Lysyl oxidase like-2 reinforces unsatisfactory ossification induced by bone morphogenetic protein-2: Relating nanomechanical properties and molecular changes

• Published in: Nanomedicine Vol. 9; no. 7; pp. 1036 - 1047
• Main Authors: Shibata, Yo, PhD, Suzuki, Dai, PhD, Wurihan, BDS, Yamada, Atsushi, PhD, Maruyama, Noriko, DDS, Fujisawa, Naoki, PhD, Kamijo, Ryutaro, PhD, Miyazaki, Takashi, PhD
• Format: Journal Article
• Language: English
• Published: United States Elsevier Inc 01.10.2013
• Subjects: Amino Acid Oxidoreductases - pharmacology; Animals; Bone Morphogenetic Protein 2 - pharmacology; Bone morphogenetic protein-2; Calcification, Physiologic - drug effects; Cells, Cultured; DNA microarray; Gene Expression Profiling; Internal Medicine; Lysyl oxidase like-2; Male; Mechanical Phenomena - drug effects; Mice; Nanoindentation; Nanoparticles - chemistry; Oligonucleotide Array Sequence Analysis; Osteoblasts; Osteoblasts - drug effects; Osteoblasts - metabolism; Osteogenesis - drug effects; Raman spectroscopy; Recombinant Proteins - pharmacology; Spectrum Analysis, Raman; Transforming Growth Factor beta - pharmacology; DNA microarray; Bone morphogenetic protein-2; Raman spectroscopy; Osteoblasts; Lysyl oxidase like-2; Nanoindentation
• ISSN: 1549-9634; 1549-9642
• DOI: 10.1016/j.nano.2013.04.008

Abstract Bone morphogenetic protein-2 (BMP2) is among the most popular anabolic agents and substantially increase bone volume related to enhanced osteoblast differentiation. Here we demonstrate a remarkable deterioration in the nanomechanical properties of mineralized tissue induced from osteoblasts solely by the function of BMP2. Mineralized tissue of primary osteoblasts cultured with BMP2 shows molecular features of both bone and cartilage, but depletion of lysyl oxidase family members leads to poor nanomechanical properties of the mineralized tissue. Lysyl oxidase like-2 supplementation reinforces the inferior mineralized tissue induced from osteoblasts by BMP2 through intermolecular cross-linking of type II or type X collagen-rich extracellular matrix. This may also mimic a consolidation of bone fracture gaps, despite the fact that the distribution of the bone properties in such microenvironments has been poorly elucidated.

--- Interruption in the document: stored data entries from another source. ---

(** ** Validation before the simulation *)

Section RunValidation.
Import BacktestEngine.
Variable cerebro_run : list cerebro_call -> outcome strat.

(** Without one of the five OHLCV columns, [run] raises ValueError after
    the two broker settings and before anything else. *)
Lemma run_missing_column self cls data params :
  forallb (has_column data) required_cols = false ->
  run cerebro_run self cls data params
  = (Raise ValueError,
     [SetCash (initial_capital self); SetCommission (commission self)]).
Proof.
  intro H. unfold run, bind, call, _create_data_feed. simpl.
  unfold required_cols in H. simpl in H. rewrite H. reflexivity.
Qed.

(** With the five columns and at least one bar, [run] hands capital,
    commission and strategy parameters to backtrader as they are and
    starts the simulation. *)
Lemma run_starts self cls data params first rest :
  forallb (has_column data) required_cols = true ->
  index data = first :: rest ->
  let calls :=
    [SetCash (initial_capital self); SetCommission (commission self);
     AddData (mkFeed data first (last (index data) first));
     AddStrategy cls (match params with None => [] | Some ps => ps end);
     AddAnalyzer "sharpe_ratio"; AddAnalyzer "returns";
     AddAnalyzer "drawdown"; AddAnalyzer "trades";
     AddAnalyzer "sqn"; AddAnalyzer "vwr"] in
  run cerebro_run self cls data params
  = (match cerebro_run calls with
     | Raise e => Raise e
     | Return st => Return (_extract_results self st)
     end, calls ++ [Run]).
Proof.
  intros H Hi calls. subst calls.
  unfold run, bind, call, _create_data_feed.
  unfold required_cols in H. simpl in H. simpl. rewrite H. simpl.
  rewrite Hi. unfold _add_analyzers, run_cerebro, bind, call, ret. simpl.
  destruct (cerebro_run _); reflexivity.
Qed.


End RunValidation.

Section RunCounterexample.
Import BacktestEngine.


End RunCounterexample.

(** ** Signals and order notifications *)

Section Signals.
Import BaseStrategy.

(** C7.  A BUY requested while a position is open, and a SELL requested
    while flat, return the strategy state as it was: no order reaches the
    broker, [self.order] is untouched, and the call completes. *)
Theorem invalid_signal_is_noop (s : strategy) :
  (~ position s == 0 ->
   buy_signal s = s /\ broker (buy_signal s) = broker s)
  /\ (position s == 0 ->
      sell_signal s = s /\ broker (sell_signal s) = broker s).
Proof.
  unfold buy_signal, sell_signal, in_position. split; intro H.
  - apply Qzerob_neq in H. rewrite H. simpl. split; reflexivity.
  - apply Qzerob_eq in H. rewrite H. simpl. split; reflexivity.
Qed.

Lemma invalid_signal_is_noop_witness :
  (buy_signal Samples.long_position = Samples.long_position
   /\ broker (buy_signal Samples.long_position) = broker Samples.long_position)
  /\ (sell_signal init = init /\ broker (sell_signal init) = broker init).
Proof.
  split.
  - apply (proj1 (invalid_signal_is_noop Samples.long_position)).
    simpl. discriminate.
  - apply (proj2 (invalid_signal_is_noop init)). simpl. reflexivity.
Defined.

(** C10.  Every completed order adds 1 to [trade_count], while the
    Submitted and Accepted notifications that precede it change nothing; a
    completed BUY followed by a completed SELL adds 2 to [trade_count] and
    1 to [winning_trades + losing_trades]; a SELL filled at the recorded
    buy price is a losing trade, and a SELL is a winning trade exactly when
    a non-zero buy price is recorded and the fill price is strictly above
    it. *)
Theorem notify_order_counts :
  (forall o s, status o = Completed ->
      trade_count (notify_order o s) = (trade_count s + 1)%Z)
  /\ (forall o s, status o = Submitted \/ status o = Accepted ->
         notify_order o s = s)
  /\ (forall b sl s,
         status b = Completed -> order_side b = Buy ->
         status sl = Completed -> order_side sl = Sell ->
         let s' := notify_order sl (notify_order b s) in
         trade_count s' = (trade_count s + 2)%Z
         /\ (winning_trades s' + losing_trades s'
             = winning_trades s + losing_trades s + 1)%Z)
  /\ (forall sl s,
         status sl = Completed -> order_side sl = Sell ->
         let s' := notify_order sl s in
         (forall p, buy_price s = Some p -> executed_price sl == p ->
                    losing_trades s' = (losing_trades s + 1)%Z
                    /\ winning_trades s' = winning_trades s)
         /\ (winning_trades s' = (winning_trades s + 1)%Z
             <-> exists p, buy_price s = Some p /\ ~ p == 0
                           /\ p < executed_price sl)).
Proof.
  split; [|split; [|split]].
  - intros o s Hst. unfold notify_order. rewrite Hst.
    unfold isbuy, issell. destruct (order_side o); simpl.
    + reflexivity.
    + destruct (Qltb 0 _); reflexivity.
  - intros o s [H|H]; unfold notify_order; rewrite H; reflexivity.
  - intros b sl s Hb Hbs Hsl Hss. unfold notify_order. rewrite Hb, Hsl.
    unfold isbuy, issell. rewrite Hbs, Hss. simpl.
    destruct (Qltb 0 _); simpl; split; lia.
  - intros sl s Hsl Hss. unfold notify_order. rewrite Hsl.
    unfold isbuy, issell. rewrite Hss. cbv zeta. cbv iota. split.
    + intros p Hp Heq. rewrite Hp. unfold truthy.
      destruct (Qzerob p) eqn:Ez; simpl.
      * split; reflexivity.
      * destruct (Qltb 0 (executed_price sl - p)) eqn:E; reflect_Q.
        -- exfalso. lra.
        -- simpl. split; reflexivity.
    + destruct (buy_price s) as [p|] eqn:Hp; unfold truthy.
      * destruct (Qzerob p) eqn:Ez; simpl.
        -- reflect_Q. split; [lia|].
           intros [p' [E [Hnz _]]]. injection E as <-. contradiction.
        -- destruct (Qltb 0 (executed_price sl - p)) eqn:E; reflect_Q; simpl.
           ++ split; [|reflexivity].
              intros _. exists p. repeat split; auto. lra.
           ++ split; [lia|].
              intros [p' [E' [_ Hlt]]]. injection E' as <-. lra.
      * simpl. split; [lia|]. intros [p [E _]]. discriminate.
Qed.

End Signals.

(** ** Precedence of BUY over SELL *)

Section Precedence.
Import BaseStrategy Strategies.

Lemma signal_orders (s : strategy) :
  (length (broker (buy_signal s)) <= length (broker s) + 1)%nat
  /\ (length (broker (sell_signal s)) <= length (broker s) + 1)%nat.
Proof.
  unfold buy_signal, sell_signal.
  destruct (in_position s); simpl; rewrite ?length_app; simpl; lia.
Qed.

(** C6.  In each of the four variants [next] tests the BUY condition
    first: when it holds the bar is a BUY, whatever the SELL condition
    is; the SELL condition decides only when the BUY condition does not
    hold; otherwise nothing is done.  So the lines logged in one bar never
    contain both a BUY and a SELL, and at most one order is placed. *)
Theorem buy_before_sell (b : bar) (s : strategy) :
  (buy_condition b s = true -> next b s = (buy_signal s, [Buy]))
  /\ (buy_condition b s = false -> sell_condition b s = true ->
      next b s = (sell_signal s, [Sell]))
  /\ (buy_condition b s = false -> sell_condition b s = false ->
      next b s = (s, []))
  /\ ~ (In Buy (snd (next b s)) /\ In Sell (snd (next b s)))
  /\ (length (broker (fst (next b s))) <= length (broker s) + 1)%nat.
Proof.
  pose proof (signal_orders s) as [Hb Hs].
  destruct b; simpl;
    unfold MAcrossoverStrategy.next, RSIStrategy.next,
           BollingerBandsStrategy.next, MomentumStrategy.next; simpl;
    match goal with
    | |- context [if ?c then _ else if ?d then _ else _] =>
        destruct c eqn:Ebuy; [|destruct d eqn:Esell]
    end; simpl;
    (repeat split; try congruence; try assumption; try lia;
     try (intros [H1 H2]; simpl in *; intuition congruence)).
Qed.

End Precedence.

(** ** The equity Series plotted by the command line *)

Module EquityFacts.
Import Pandas.

Lemma Qmax_same (v : Q) : Qmax v v = v.
Proof.
  unfold Qmax, GenericMinMax.gmax. destruct (v ?= v); reflexivity.
Qed.

Lemma expanding_max_from_repeat (v : Q) (n : nat) :
  expanding_max_from v (repeat v n) = repeat v n.
Proof.
  induction n as [|n IH]; simpl; [reflexivity|].
  rewrite Qmax_same, IH. reflexivity.
Qed.

Lemma expanding_max_repeat (v : Q) (n : nat) :
  expanding_max (repeat v n) = repeat v n.
Proof.
  destruct n as [|n]; simpl; [reflexivity|].
  now rewrite expanding_max_from_repeat.
Qed.

Lemma relative_gap_repeat (v : Q) (n : nat) :
  relative_gap (repeat v n) (repeat v n)
  = repeat (fdiv (Num (v - v)) (Num v)) n.
Proof.
  induction n as [|n IH]; [reflexivity|].
  cbn [repeat relative_gap]. now rewrite IH.
Qed.

Lemma Forall_repeat {A} (P : A -> Prop) (x : A) (n : nat) :
  P x -> Forall P (repeat x n).
Proof. intro H. induction n; simpl; constructor; assumption. Qed.

End EquityFacts.

Section EquityCurve.
Import Pandas Cli EquityFacts.

(** C9 (as the code has it).  The Series built for plotting has one
    point per date and every point is capital x (1 + total_return/100).
    The drawdown computed from it has the same length; it is 0 at every
    point when that value is not zero, and NaN at every point when it
    is zero.  The equity path of the run plays no part. *)
Theorem equity_curve_is_constant (capital total_return : Q) (dates : list Z) :
  let v := capital * (1 + total_return / 100) in
  let equity := equity_values capital total_return dates in
  length equity = length dates
  /\ Forall (fun x => x = v) equity
  /\ length (plot_drawdown equity) = length dates
  /\ (~ v == 0 -> Forall is_zero (plot_drawdown equity))
  /\ (v == 0 -> Forall (fun d => d = NaN) (plot_drawdown equity)).
Proof.
  intros v equity. unfold equity, equity_values. fold v.
  unfold plot_drawdown.
  rewrite expanding_max_repeat, relative_gap_repeat, map_repeat.
  rewrite !repeat_length.
  split; [reflexivity|]. split; [|split; [reflexivity|split]].
  - apply Forall_repeat. reflexivity.
  - intro Hv. apply Forall_repeat. simpl.
    apply Qzerob_neq in Hv. rewrite Hv. simpl. unfold Qdiv. ring.
  - intro Hv. apply Forall_repeat. simpl.
    apply Qzerob_eq in Hv. rewrite Hv. unfold inf_signed.
    assert (Hz : Qzerob (v - v) = true) by (apply Qzerob_eq; ring).
    rewrite Hz. reflexivity.
Qed.

(** C9 as stated fails when the plotted value is 0, here with a total
    return of -100: the drawdown is NaN at every bar, not 0. *)
Lemma equity_curve_counterexample :
  plot_drawdown (equity_values 100000 (- (100)) [1; 2; 3]%Z) = [NaN; NaN; NaN]
  /\ ~ Forall is_zero
         (plot_drawdown (equity_values 100000 (- (100)) [1; 2; 3]%Z)).
Proof.
  assert (E : plot_drawdown (equity_values 100000 (- (100)) [1; 2; 3]%Z)
              = [NaN; NaN; NaN]) by reflexivity.
  rewrite E. split; [reflexivity|].
  intro H. inversion H as [|x l Hx _]. exact Hx.
Qed.

End EquityCurve.

(** ** Moving-average crossover on a rising series *)

Module CrossoverFacts.
Import Indicators.

Lemma firstn_add_split {A} (a b : nat) (l : list A) :
  firstn (a + b) l = firstn a l ++ firstn b (skipn a l).
Proof.
  revert l. induction a as [|a IH]; intro l; [reflexivity|].
  destruct l as [|x l]; simpl.
  - now rewrite firstn_nil.
  - now rewrite IH.
Qed.

(** The slow window is a block of older closes followed by the fast
    window. *)
Lemma window_split (fast slow t : nat) (closes : list Q) :
  (fast <= slow)%nat -> (slow <= t + 1)%nat ->
  window slow t closes
  = firstn (slow - fast) (skipn (t + 1 - slow) closes)
    ++ window fast t closes.
Proof.
  intros Hfs Hst. unfold window.
  replace (firstn slow (skipn (t + 1 - slow) closes))
    with (firstn ((slow - fast) + fast) (skipn (t + 1 - slow) closes))
    by (f_equal; lia).
  rewrite firstn_add_split, skipn_skipn.
  replace (slow - fast + (t + 1 - slow))%nat with (t + 1 - fast)%nat by lia.
  reflexivity.
Qed.
(** X17.  A connection from an address takes the address over: whatever
    the state, and whichever socket was registered for the address
    before, after the connection a candidate for the address is written
    to the new socket, and no earlier socket is written to. *)
Theorem connection_takes_over_address
    (s : State) (addr source : string) (candidate : json) :
  ∃ s1 s2,
    step (Connect addr) s = Some (Return tt, s1) ∧
    peerMap s1 !! addr = Some {| ip := addr; connection := length (sockets s) |} ∧
    passCandidate source
      (Some {| CandidateMessage.target := Some addr;
               CandidateMessage.candidate := Some candidate |}) s1
    = (Return tt, s2) ∧
    sockets s2 = sockets s ++ [{| address := addr; ended := false;
                                  written := [candidate_relayed candidate] |}].
Proof.
  assert (Halter : ∀ g : Socket → Socket, ∀ k,
             alter g (length (sockets s)) (sockets s ++ [k]) = sockets s ++ [g k]).
  { intros g k. rewrite <- (Nat.add_0_r (length (sockets s))). by rewrite alter_app_r. }
  unfold step, connectionHandler. simpl.
  rewrite lookup_app_r, Nat.sub_diag by done. simpl.
  unfold console_log, passCandidate, fields, write_to_peer, write. unfold_M. simpl.
  destruct (verbose s); simpl; eexists _, _;
    (split; [reflexivity|]); simpl; rewrite lookup_insert_eq;
    (split; [reflexivity|]); simpl; (split; [reflexivity|]); simpl; apply Halter.
Qed.

Lemma listeners_hear_only_announcements_witness :
  run announced_handshake (new_SignalingServer 8080 None)
  = Some (Return tt, state_after announced_handshake) ∧
  notified (state_after announced_handshake) = [NewListener 7 "p2pupgrade" 8] ∧
  ∃ listener event added,
    NewListener 7 "p2pupgrade" 8 = NewListener listener event added ∧
    ("newListener", listener) ∈ listeners (state_after announced_handshake) ∧
    (event, added) ∈ listeners (state_after announced_handshake).
Proof.
  assert (H : run announced_handshake (new_SignalingServer 8080 None)
              = Some (Return tt, state_after announced_handshake))
    by (vm_compute; reflexivity).
  assert (Hn : notified (state_after announced_handshake) = [NewListener 7 "p2pupgrade" 8])
    by (vm_compute; reflexivity).
  split; [exact H|]. split; [exact Hn|].
  apply (listeners_hear_only_announcements announced_handshake 8080 None _ (Return tt) _ H).
  rewrite Hn. apply list_elem_of_here.
Defined.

These findings confirm the importance of testing newly induced bone down to the microscale and nanoscale in bone tissue engineering. From the Clinical Editor Bone morphogenetic protein-2 is known to substantially increase bone volume related to enhanced osteoblast differentiation; however, this team of investigators report a remarkable deterioration in the nanomechanical properties of mineralized tissue induced from osteoblasts solely by the function of BMP2.